Talent-based education, according to Annemieke, is a constant stream of feedback and 'assessment as learning'. An additional advantage is that this system gives peace of mind. Both the coach and the student know at any time during the semester whether the student will get his credits at the end, because he includes his coach in the development process.'

Questions from practice

The curiosity of pedagogues-in-training sometimes leads to questions, so-called pedagogical issues, to which no one has the answer. 'Not even the professional field. In other words, our students are working on practical questions, together with the professional field. That way, students obtain relevant knowledge, fed by practice.'

If there are no more lectures, how do students acquire the necessary theoretical knowledge? Annemieke: 'The students have to meet competences such as: "I sense educators in their system, context, living situation and respond to them diversity-sensitively." When they read that, they need to know what we mean by system, context and diversity sensitivity. Then they will look for literature or someone who can talk about it. With supporting documents, they have to show quality, for example in the form of feedback by an expert.'

More personal education

Annemieke herself likes coaching much more than lecturing. 'Before, students went on internships and were busy achieving professional tasks. What they learned was already determined for them. Nowadays, students go to their individual workplace (formerly internship) and there they review and decide for themselves what they want to learn, matching the competences. Another difference: I used to lecture about a hundred students. Now I coach nineteen. I know all of them by name. I also know the students from the other groups.
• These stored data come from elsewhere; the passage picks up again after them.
Definition set_attachables (a : actor) (xs : list attachable) : actor :=
  mk_actor (is_terminated a) (is_registered a) (fail_state_ a) xs.

Definition make_actor : actor := mk_actor false false no_error [].

(** ** Attaching *)

Definition attach_impl (x : attachable) (a : actor) : actor := set_attachables a (x :: attachables_ a).

Definition attach (x : attachable) (a : actor) : list event * actor :=
  if is_terminated a then (actor_exited x (fail_state_ a), a)
  else ([], attach_impl x a).

(** The loop of [detach_impl]: the number of hits and the remaining chain. *)
Fixpoint detach_loop (what : token) (stop_on_hit dry_run : bool) (xs : list attachable)
  : Z * list attachable :=
  match xs with
  | [] => (0, [])
  | x :: xs' =>
      if matches x what then
        if stop_on_hit then (1, if dry_run then x :: xs' else xs')
        else let (n, ys) := detach_loop what stop_on_hit dry_run xs' in
             (n + 1, if dry_run then x :: ys else ys)
      else let (n, ys) := detach_loop what stop_on_hit dry_run xs' in (n, x :: ys)
  end.

Definition detach_impl (what : token) (stop_on_hit dry_run : bool) (a : actor) : Z * actor :=
  let (n, xs) := detach_loop what stop_on_hit dry_run (attachables_ a) in (n, set_attachables a xs).

Definition detach (what : token) (a : actor) : Z * actor := detach_impl what false false a.

(** ** Termination *)

Definition register_at_system (a : actor) : list event * actor :=
  if is_registered a then ([], a)
  else ([inc_running], mk_actor (is_terminated a) true (fail_state_ a) (attachables_ a)).

Definition unregister_from_system (a : actor) : list event * actor :=
  if negb (is_registered a) then ([], a)
  else ([dec_running], mk_actor (is_terminated a) false (fail_state_ a) (attachables_ a)).

(** [cleanup] up to the virtual call of [on_cleanup], which follows exactly if
    the result is [true]. *)
Definition cleanup (reason : error) (a : actor) : bool * list event * actor :=
  if is_terminated a then (false, [], a)
  else
    let head := attachables_ a in
    let a1 := mk_actor true (is_registered a) reason [] in
    let evs := flat_map (fun x => actor_exited x reason) head in
    let (evs', a2) := unregister_from_system a1 in
    (true, evs ++ evs', a2).

(** ** Links *)

(** All actors by address.  An operation on two actors runs in their joined
    critical section. *)
Abbreviation system := (gmap Z actor).

(** [x.add_backlink(this)]: the result, the events and [x]. *)
Definition add_backlink (self other : Z) (x : actor) : bool * list event * actor :=
  if is_terminated x then (false, [sent_exit self other (fail_state_ x)], x)
  else
    let (hits, _) := detach_impl (mk_token other link) true true x in
    if hits =? 0 then (true, [], attach_impl (make_link self other) x)
    else (false, [], x).

Definition remove_backlink (other : Z) (x : actor) : bool * actor :=
  let (n, x') := detach_impl (mk_token other link) true false x in (0 <? n, x').

(** [this.add_link(x)] for the actor at [p]; [None] is a null dereference. *)
Definition add_link (p x : Z) (s : system) : option (list event * system) :=
  this ← s !! p;
  that ← s !! x;
  if is_terminated this then Some ([sent_exit p x (fail_state_ this)], s)
  else
    let '(added, evs, that') := add_backlink x p that in
    let this' := if added then attach_impl (make_link p x) this else this in
    Some (evs, <[x := that']> (<[p := this']> s)).

Definition remove_link (p x : Z) (s : system) : option system :=
  this ← s !! p;
  that ← s !! x;
  let (_, that') := remove_backlink p that in
  let (_, this') := detach_impl (mk_token x link) true false this in
  Some (<[x := that']> (<[p := this']> s)).

(** [link_to] and [unlink_from] with a handle ignore the actor itself; a weak
    address that no longer refers to an actor only detaches locally. *)
Definition link_to (p x : Z) (s : system) : option (list event * system) :=
  if p =? x then Some ([], s) else add_link p x s.

Definition unlink_from (p x : Z) (s : system) : option system :=
  if alive_ref x then if p =? x then Some s else remove_link p x s
  else this ← s !! p;
       let (_, this') := detach_impl (mk_token x link) true false this in
       Some (<[p := this']> s).

(** ** Observers *)

Lemma detach_all_spec what xs :
  detach_loop what false false xs
  = (zlen (filter (fun x => matches x what = true) xs), filter (fun x => matches x what = false) xs).
Proof.
  induction xs as [|x xs IH]; [done|]. cbn [detach_loop]. rewrite IH, !filter_cons.
  destruct (matches x what) eqn:E; simpl; [|done]. f_equal. unfold zlen. simpl. lia.
Qed.

Lemma filter_matches_perm what xs :
  xs ≡ₚ filter (fun x => matches x what = false) xs ++ filter (fun x => matches x what = true) xs.
Proof.
  induction xs as [|x xs IH]; [done|]. rewrite !filter_cons.
  destruct (matches x what); simpl; [by rewrite <- Permutation_middle, <- IH|by rewrite <- IH].
Qed.

(** The operations on one actor that concern its observers. *)
Inductive op :=
| op_register
| op_attach (x : attachable)
| op_detach (what : token)
| op_cleanup (reason : error).

(** The actor with the observers that were added and removed, and everything
    the system observed. *)
Record history := mk_history {
  act : actor;
  attached : list attachable;
  detached : list attachable;
  events : list event;
}.

Definition do_op (h : history) (o : op) : history :=
  match o with
  | op_register =>
      let (evs, a) := register_at_system (act h) in
      mk_history a (attached h) (detached h) (events h ++ evs)
  | op_attach x =>
      let (evs, a) := attach x (act h) in
      mk_history a (attached h ++ [x]) (detached h) (events h ++ evs)
  | op_detach what =>
      let (_, a) := detach what (act h) in
      mk_history a (attached h)
        (detached h ++ filter (fun x => matches x what = true) (attachables_ (act h))) (events h)
  | op_cleanup reason =>
      let '(_, evs, a) := cleanup reason (act h) in
      mk_history a (attached h) (detached h) (events h ++ evs)
  end.

Definition start : history := mk_history make_actor [] [] [].

Definition is_notification (e : event) : bool :=
  match e with inc_running | dec_running => false | _ => true end.

Definition notifications (evs : list event) : list event := filter (fun e => is_notification e = true) evs.

Fixpoint running_balance (evs : list event) : Z :=
  match evs with
  | [] => 0
  | inc_running :: evs' => running_balance evs' + 1
  | dec_running :: evs' => running_balance evs' - 1
  | _ :: evs' => running_balance evs'
  end.

Lemma notifications_app xs ys : notifications (xs ++ ys) = notifications xs ++ notifications ys.
Proof. apply filter_app. Qed.

Lemma running_balance_app xs ys : running_balance (xs ++ ys) = running_balance xs + running_balance ys.
Proof.
  induction xs as [|e xs IH]; [done|]. destruct e; simpl; rewrite IH; lia.
Qed.

Lemma exited_notifications x r :
  notifications (actor_exited x r) = actor_exited x r /\ running_balance (actor_exited x r) = 0.
Proof. destruct x as [o w [] p|f]; simpl; try destruct (alive_ref w); done. Qed.

Lemma exited_all_notifications xs r :
  notifications (flat_map (fun x => actor_exited x r) xs) = flat_map (fun x => actor_exited x r) xs /\
  running_balance (flat_map (fun x => actor_exited x r) xs) = 0.
Proof.
  induction xs as [|x xs [IH1 IH2]]; [done|]. cbn [flat_map].
  destruct (exited_notifications x r) as [E1 E2].
  rewrite notifications_app, running_balance_app, E1, E2, IH1, IH2. done.
Qed.

(** What the observers know. *)
Record observed_ok (h : history) : Prop := {
  ok_alive : is_terminated (act h) = false ->
    notifications (events h) = [] /\ attached h ≡ₚ attachables_ (act h) ++ detached h;
  ok_dead : is_terminated (act h) = true ->
    attachables_ (act h) = [] /\
    exists xs, attached h ≡ₚ xs ++ detached h /\
      notifications (events h) = flat_map (fun x => actor_exited x (fail_state_ (act h))) xs;
  ok_running : running_balance (events h) = (if is_registered (act h) then 1 else 0);
}.

Lemma observed_register h : observed_ok h -> observed_ok (do_op h op_register).
Proof.
  intros [Ha Hd Hr]. cbn [do_op]. unfold register_at_system.
  destruct (is_registered (act h)) eqn:E.
  - split; cbn [act attached detached events]; rewrite ?app_nil_r; try done. by rewrite E.
  - split; cbn [act attached detached events is_terminated is_registered fail_state_ attachables_];
      rewrite ?notifications_app, ?app_nil_r; try done.
    rewrite running_balance_app, Hr. done.
Qed.

Lemma observed_attach h x : observed_ok h -> observed_ok (do_op h (op_attach x)).
Proof.
  intros [Ha Hd Hr]. cbn [do_op]. unfold attach. destruct (is_terminated (act h)) eqn:E.
  - destruct (Hd eq_refl) as (Hn & xs & Hp & Hev). destruct (exited_notifications x (fail_state_ (act h))) as [E1 E2].
    split; cbn [act attached detached events]; [congruence| |].
    + intros _. split; [done|]. exists (xs ++ [x]). rewrite notifications_app, E1, Hev, flat_map_app.
      simpl. rewrite app_nil_r, Hp. split; [|done]. solve_Permutation.
    + by rewrite running_balance_app, E2, Hr, Z.add_0_r.
  - destruct (Ha eq_refl) as (Hn & Hp).
    split; cbn [act attached detached events attach_impl set_attachables is_terminated attachables_]; [| |].
    + intros _. rewrite app_nil_r. split; [done|]. rewrite Hp. solve_Permutation.
    + congruence.
    + by rewrite app_nil_r.
Qed.

Lemma observed_detach h what : observed_ok h -> observed_ok (do_op h (op_detach what)).
Proof.
  intros [Ha Hd Hr]. cbn [do_op]. unfold detach, detach_impl. rewrite detach_all_spec.
  split; cbn [act attached detached events set_attachables is_terminated attachables_ fail_state_ is_registered]; [| |done].
  - intros E. destruct (Ha E) as [Hn Hp]. split; [done|]. rewrite Hp.
    rewrite (filter_matches_perm what (attachables_ (act h))) at 1. solve_Permutation.
  - intros E. destruct (Hd E) as (Hn & xs & Hp & Hev). rewrite Hn. split; [done|].
    exists xs. by rewrite app_nil_r.
Qed.

Lemma observed_cleanup h r : observed_ok h -> observed_ok (do_op h (op_cleanup r)).
Proof.
  intros [Ha Hd Hr]. cbn [do_op]. unfold cleanup. destruct (is_terminated (act h)) eqn:E.
  - split; cbn [act attached detached events]; rewrite ?app_nil_r, ?E; done.
  - destruct (Ha eq_refl) as [Hn Hp]. destruct (exited_all_notifications (attachables_ (act h)) r) as [E1 E2].
    unfold unregister_from_system. cbn [is_registered].
    destruct (is_registered (act h)); cbn [negb]; split; cbn [act attached detached events is_terminated
      attachables_ fail_state_ is_registered]; try done.
    + intros _. split; [done|]. exists (attachables_ (act h)).
      by rewrite !notifications_app, E1, Hn, app_nil_r.
    + by rewrite !running_balance_app, Hr, E2.
    + intros _. split; [done|]. exists (attachables_ (act h)).
      by rewrite !notifications_app, E1, Hn, app_nil_r.
    + by rewrite !running_balance_app, Hr, E2.
Qed.

Lemma observed_run ops h : observed_ok h -> observed_ok (fold_left do_op ops h).
Proof.
  revert h. induction ops as [|o ops IH]; intros h H; [done|]. apply IH.
  destruct o; eauto using observed_register, observed_attach, observed_detach, observed_cleanup.
Qed.

(** C9. Every observer hears of an actor's termination exactly once.
    Whatever sequence of registering, attaching, detaching and (possibly
    repeated) cleanup an actor goes through: before it terminates nobody is
    notified and the attached observers are those added and not removed.  After
    that, each of them, and each one attached later, is notified exactly once
    and with the actor's final error; and the registry counts the actor as
    running exactly while it is registered. *)
Theorem observers_notified_once ops :
  let h := fold_left do_op ops start in
  (is_terminated (act h) = false ->
     notifications (events h) = [] /\ attached h ≡ₚ attachables_ (act h) ++ detached h) /\
  (is_terminated (act h) = true ->
     exists xs, attached h ≡ₚ xs ++ detached h /\
       notifications (events h) = flat_map (fun x => actor_exited x (fail_state_ (act h))) xs) /\
  running_balance (events h) = (if is_registered (act h) then 1 else 0).
Proof.
  intros h. assert (observed_ok h) as [Ha Hd Hr] by (apply observed_run; done).
  split_and!; [done| |done]. intros E. by destruct (Hd E) as (_ & ?).
Qed.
Teaching has therefore become much more personal.'

Talent-oriented education does not lead to better pedagogues, according to Annemieke. 'But it does lead to different pedagogues. Educators who fit in these times. Who are assertive, take responsibility and dare to stand up for themselves. I myself only learned to give feedback to colleagues when I started working. Our students already give strong feedback to each other if they think one of them is cutting corners. They have self-knowledge. We see them budding before our eyes'.

Those who provide talent-oriented education must dare to trust, Annemieke knows from experience. 'If a project does not run smoothly at the beginning, as a teacher - I mean: as a coach - you tend to make adjustments. You have to be cautious about that. You have to let it happen sometimes. Often, the group itself realises at some point that it needs to change strategy. It is important that they come to that realisation themselves.